What you have to do: Return nothing but the lines from the line containing "(bind (rd _ _ _) _) _ =>" through the last line of the records, reproduced exactly.

Data:
Record ip_data := IpData {
  m_type : Z;
  properties : Z;
  m_base_address : Z;
  m_name : string;
}.
Abbreviation ip_layout := (list ip_data).

Record mem_data := MemData {
  mem_type : Z;
  m_used : Z;
  m_size : Z;
  mem_base_address : Z;
  m_tag : string;
}.
Abbreviation mem_topology := (list mem_data).

Record debug_ip_data := DebugIpData { debug_type : Z; debug_base_address : Z }.

(** [struct cuidx_type]. *)
Record cuidx_type := CuIdx { domain : Z; domain_index : Z }.

(** [static_cast<size_t>(-1)]: the address of a streaming CU. *)
Definition no_address : Z := 2 ^ 64 - 1.

(** * Compute units *)

Definition is_valid_cu (ip : ip_data) : bool :=
  if m_type ip =? IP_KERNEL then true
  else if m_type ip =? IP_PS_KERNEL then true
  else false.

Definition interrupt_id (ip : ip_data) : Z := Z.land (properties ip) IP_INTERRUPT_ID_MASK.
Definition control (ip : ip_data) : Z :=
  Z.shiftr (Z.land (properties ip) IP_CONTROL_MASK) IP_CONTROL_SHIFT.

(** Counts CUs and CUs without an interrupt id. *)
Definition is_legacy_cu_intr (ips : ip_layout) : bool :=
  let '(cu_cnt, intr_cnt) :=
    foldl (fun '(cu_cnt, intr_cnt) ip =>
      if negb (is_valid_cu ip) then (cu_cnt, intr_cnt)
      else (cu_cnt + 1, if interrupt_id ip =? 0 then intr_cnt + 1 else intr_cnt)) (0, 0) ips in
  cu_cnt =? intr_cnt.

Definition compare_intr_id (l r : ip_data) : bool :=
  if m_base_address l =? no_address then false
  else if m_base_address r =? no_address then true
  else interrupt_id l <? interrupt_id r.

Definition get_base_addr (ip : ip_data) : Z :=
  if m_base_address ip =? no_address then Z.land (2 ^ 64 - 1) (2 ^ 64 - 1 - 0xFF)
  else m_base_address ip.
Lemma safe_bind {A B} (m : fallible A) (k : A -> fallible B) P Q :
  no_bad_read m P -> (forall a, P a -> no_bad_read (k a) Q) -> no_bad_read (bind m k) Q.
Proof.
  intros Hm Hk. apply wp_bind. eapply wp_mono; [exact Hm| |done]. intros a [] Ha. by apply Hk.
Qed.

Lemma safe_ret {A} (a : A) (Q : A -> Prop) : Q a -> no_bad_read (ret a) Q.
Proof. done. Qed.

Lemma safe_raise {A} e (Q : A -> Prop) : e <> bad_read -> no_bad_read (raise e) Q.
Proof. done. Qed.

Lemma safe_map {A B} (f : A -> fallible B) l :
  (forall x, x ∈ l -> no_bad_read (f x) (fun _ => True)) ->
  no_bad_read (map_fallible f l) (fun _ => True).
Proof.
  induction l as [|x l IH]; intros H; cbn [map_fallible]; [done|].
  apply (safe_bind _ _ (fun _ => True)); [apply H; left|]. intros y _.
  apply (safe_bind _ _ (fun _ => True)); [apply IH; intros z Hz; apply H; by right|]. done.
Qed.

Section safety.
Context (top : axlf).
Let len : Z := Z.of_nat (length (bytes top)).

Lemma le_value_nonneg l : Forall (fun b => 0 <= b) l -> 0 <= le_value l.
Proof. induction 1; cbn [le_value]; lia. Qed.

(** A well-formed file: bytes, as long as its header says, and ending in a zero
    so that a string that starts inside it ends inside it. *)
Record file_ok : Prop := {
  fo_bytes : Forall (fun b => 0 <= b < 256) (bytes top);
  fo_length : m_length top = len;
  fo_nul : last (bytes top) = Some 0;
  fo_small : len < 2 ^ 63;
}.

Lemma le_value_range l :
  Forall (fun b => 0 <= b < 256) l -> 0 <= le_value l < 256 ^ Z.of_nat (length l).
Proof.
  induction 1 as [|b l Hb _ IH]; cbn [le_value length]; [done|].
  rewrite Nat2Z.inj_succ, Z.pow_succ_r by lia. nia.
Qed.

Lemma safe_rd_bytes a n :
  0 <= a -> 0 <= n -> a + n <= len -> no_bad_read (rd_bytes top a n) (fun _ => True).
Proof.
  intros Ha Hn Hl. unfold rd_bytes, len in *.
  rewrite !(proj2 (Z.leb_le _ _)) by lia. done.
Qed.

Lemma safe_rd n a :
  file_ok -> 0 <= a -> 0 <= n -> a + n <= len ->
  no_bad_read (rd top n a) (fun v => 0 <= v < 256 ^ n).
Proof.
  intros Hf Ha Hn Hl. unfold rd, no_bad_read. wps. unfold rd_bytes, len in *.
  rewrite !(proj2 (Z.leb_le _ _)) by lia. cbn [andb]. apply wp_ret. wps.
  pose proof (le_value_range (take (Z.to_nat n) (drop (Z.to_nat a) (bytes top)))) as H.
  rewrite length_take, length_drop in H.
  replace (Z.of_nat (Z.to_nat n `min` (length (bytes top) - Z.to_nat a))) with n in H by lia.
  apply H. apply Forall_take, Forall_drop, Hf.
Qed.

Lemma safe_rd_array n count a :
  file_ok -> 0 <= a -> 0 < n -> a + n * Z.of_nat count <= len ->
  no_bad_read (rd_array top n count a) (fun _ => True).
Proof.
  intros Hf. revert a. induction count as [|c IH]; intros a Ha Hn Hl; cbn [rd_array]; [done|].
  apply (safe_bind _ _ (fun v => 0 <= v < 256 ^ n)); [apply safe_rd; done || lia|]. intros v _.
  apply (safe_bind _ _ (fun _ => True)); [apply IH; lia|]. done.
Qed.

Lemma until_nul_some l : last l = Some 0 -> exists s, until_nul l = Some s.
Proof.
  induction l as [|b l IH]; intros H; [done|]. cbn [until_nul].
  destruct (Z.eqb_spec b 0) as [|Hb]; [eauto|]. destruct l as [|b' l].
  - cbn in H. congruence.
  - destruct (IH H) as [s ->]. cbn. eauto.
Qed.

Lemma safe_rd_string a :
  file_ok -> 0 <= a < len -> no_bad_read (rd_string top a) (fun _ => True).
Proof.
  intros Hf Ha. unfold rd_string, len in *.
  rewrite (proj2 (Z.ltb_ge _ _)), (proj2 (Z.leb_gt _ _)) by lia. cbn [orb].
  destruct (until_nul_some (drop (Z.to_nat a) (bytes top))) as [s ->]; [|done].
  rewrite <- (fo_nul Hf). rewrite <- (take_drop (Z.to_nat a) (bytes top)) at 2.
  rewrite last_app. destruct (drop (Z.to_nat a) (bytes top)) as [|b l] eqn:Hd.
  - apply (f_equal length) in Hd. rewrite length_drop in Hd. cbn in Hd. lia.
  - by destruct (last (b :: l)) eqn:Hlast; [|apply last_None in Hlast].
Qed.

End safety.

Lemma safe_offset_size o s n :
  0 <= o < 2 ^ 63 -> 0 <= s < 2 ^ 63 -> 0 <= n < 2 ^ 64 ->
  no_bad_read (validate_offset_size o s n) (fun _ => o + s <= n).
Proof.
  intros Ho Hs Hn. unfold validate_offset_size. destruct (is_valid_range o s n) eqn:H; [|done].
  apply safe_ret. by apply valid_range_small.
Qed.

Lemma safe_pointer_offset o e c n :
  0 <= o < 2 ^ 32 -> 0 <= e < 2 ^ 16 -> 0 <= c < 2 ^ 32 -> 0 <= n < 2 ^ 64 ->
  no_bad_read (validate_pointer_offset o e c n) (fun _ => o + e * c <= n).
Proof.
  intros Ho He Hc Hn. unfold validate_pointer_offset.
  assert (0 <= e * c < 2 ^ 48) as Hec by nia. rewrite u64_small by lia.
  case_match; [done|]. apply safe_offset_size; lia.
Qed.

Lemma safe_string_offset o n : no_bad_read (validate_string_offset o n) (fun _ => o < n).
Proof. unfold validate_string_offset. destruct (Z.ltb_spec o n); done. Qed.

(** Step through a parser: reads, checks, early errors. *)
Ltac safe_step :=
  lazymatch goal with
  | |- no_bad_read (bind (rd _ _ _) _) _ =>
      eapply safe_bind; [apply safe_rd; [done|lia..]|]; let v := fresh "v" in let H := fresh "Hv" in
      intros v H; cbv beta in H;
      lazymatch type of H with
      | _ <= _ < ?p => let r := eval vm_compute in p in change p with r in H
      end
  | |- no_bad_read (bind (rd_bytes _ _ _) _) _ =>
      eapply safe_bind; [apply safe_rd_bytes; lia|]; intros ? _
  | |- no_bad_read (bind (rd_array _ _ _ _) _) _ =>
      eapply safe_bind; [apply safe_rd_array; [done|lia..]|]; intros ? _
  | |- no_bad_read (bind (rd_string _ _) _) _ =>
      eapply safe_bind; [apply safe_rd_string; [done|lia]|]; intros ? _
  | |- no_bad_read (bind (validate_string_offset _ _) _) _ =>
      eapply safe_bind; [apply safe_string_offset|]; cbv beta; intros _ ?
  | |- no_bad_read (bind (validate_pointer_offset _ _ _ _) _) _ =>
      eapply safe_bind; [apply safe_pointer_offset; lia|]; cbv beta; intros _ ?
  | |- no_bad_read (bind (validate_offset_size _ _ _) _) _ =>
      eapply safe_bind; [apply safe_offset_size; lia|]; cbv beta; intros _ ?
  | |- no_bad_read (if ?b then raise _ else _) _ => destruct b eqn:?; [done|]
  | |- no_bad_read (ret _) _ => apply safe_ret; done
  | |- no_bad_read (let _ := _ in _) _ => cbv zeta
  end.
Ltac safe := repeat safe_step.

Task output:
  | |- no_bad_read (bind (rd _ _ _) _) _ =>
      eapply safe_bind; [apply safe_rd; [done|lia..]|]; let v := fresh "v" in let H := fresh "Hv" in
      intros v H; cbv beta in H;
      lazymatch type of H with
      | _ <= _ < ?p => let r := eval vm_compute in p in change p with r in H
      end
  | |- no_bad_read (bind (rd_bytes _ _ _) _) _ =>
      eapply safe_bind; [apply safe_rd_bytes; lia|]; intros ? _
  | |- no_bad_read (bind (rd_array _ _ _ _) _) _ =>
      eapply safe_bind; [apply safe_rd_array; [done|lia..]|]; intros ? _
  | |- no_bad_read (bind (rd_string _ _) _) _ =>
      eapply safe_bind; [apply safe_rd_string; [done|lia]|]; intros ? _
  | |- no_bad_read (bind (validate_string_offset _ _) _) _ =>
      eapply safe_bind; [apply safe_string_offset|]; cbv beta; intros _ ?
  | |- no_bad_read (bind (validate_pointer_offset _ _ _ _) _) _ =>
      eapply safe_bind; [apply safe_pointer_offset; lia|]; cbv beta; intros _ ?
  | |- no_bad_read (bind (validate_offset_size _ _ _) _) _ =>
      eapply safe_bind; [apply safe_offset_size; lia|]; cbv beta; intros _ ?
  | |- no_bad_read (if ?b then raise _ else _) _ => destruct b eqn:?; [done|]
  | |- no_bad_read (ret _) _ => apply safe_ret; done
  | |- no_bad_read (let _ := _ in _) _ => cbv zeta
  end.
Ltac safe := repeat safe_step.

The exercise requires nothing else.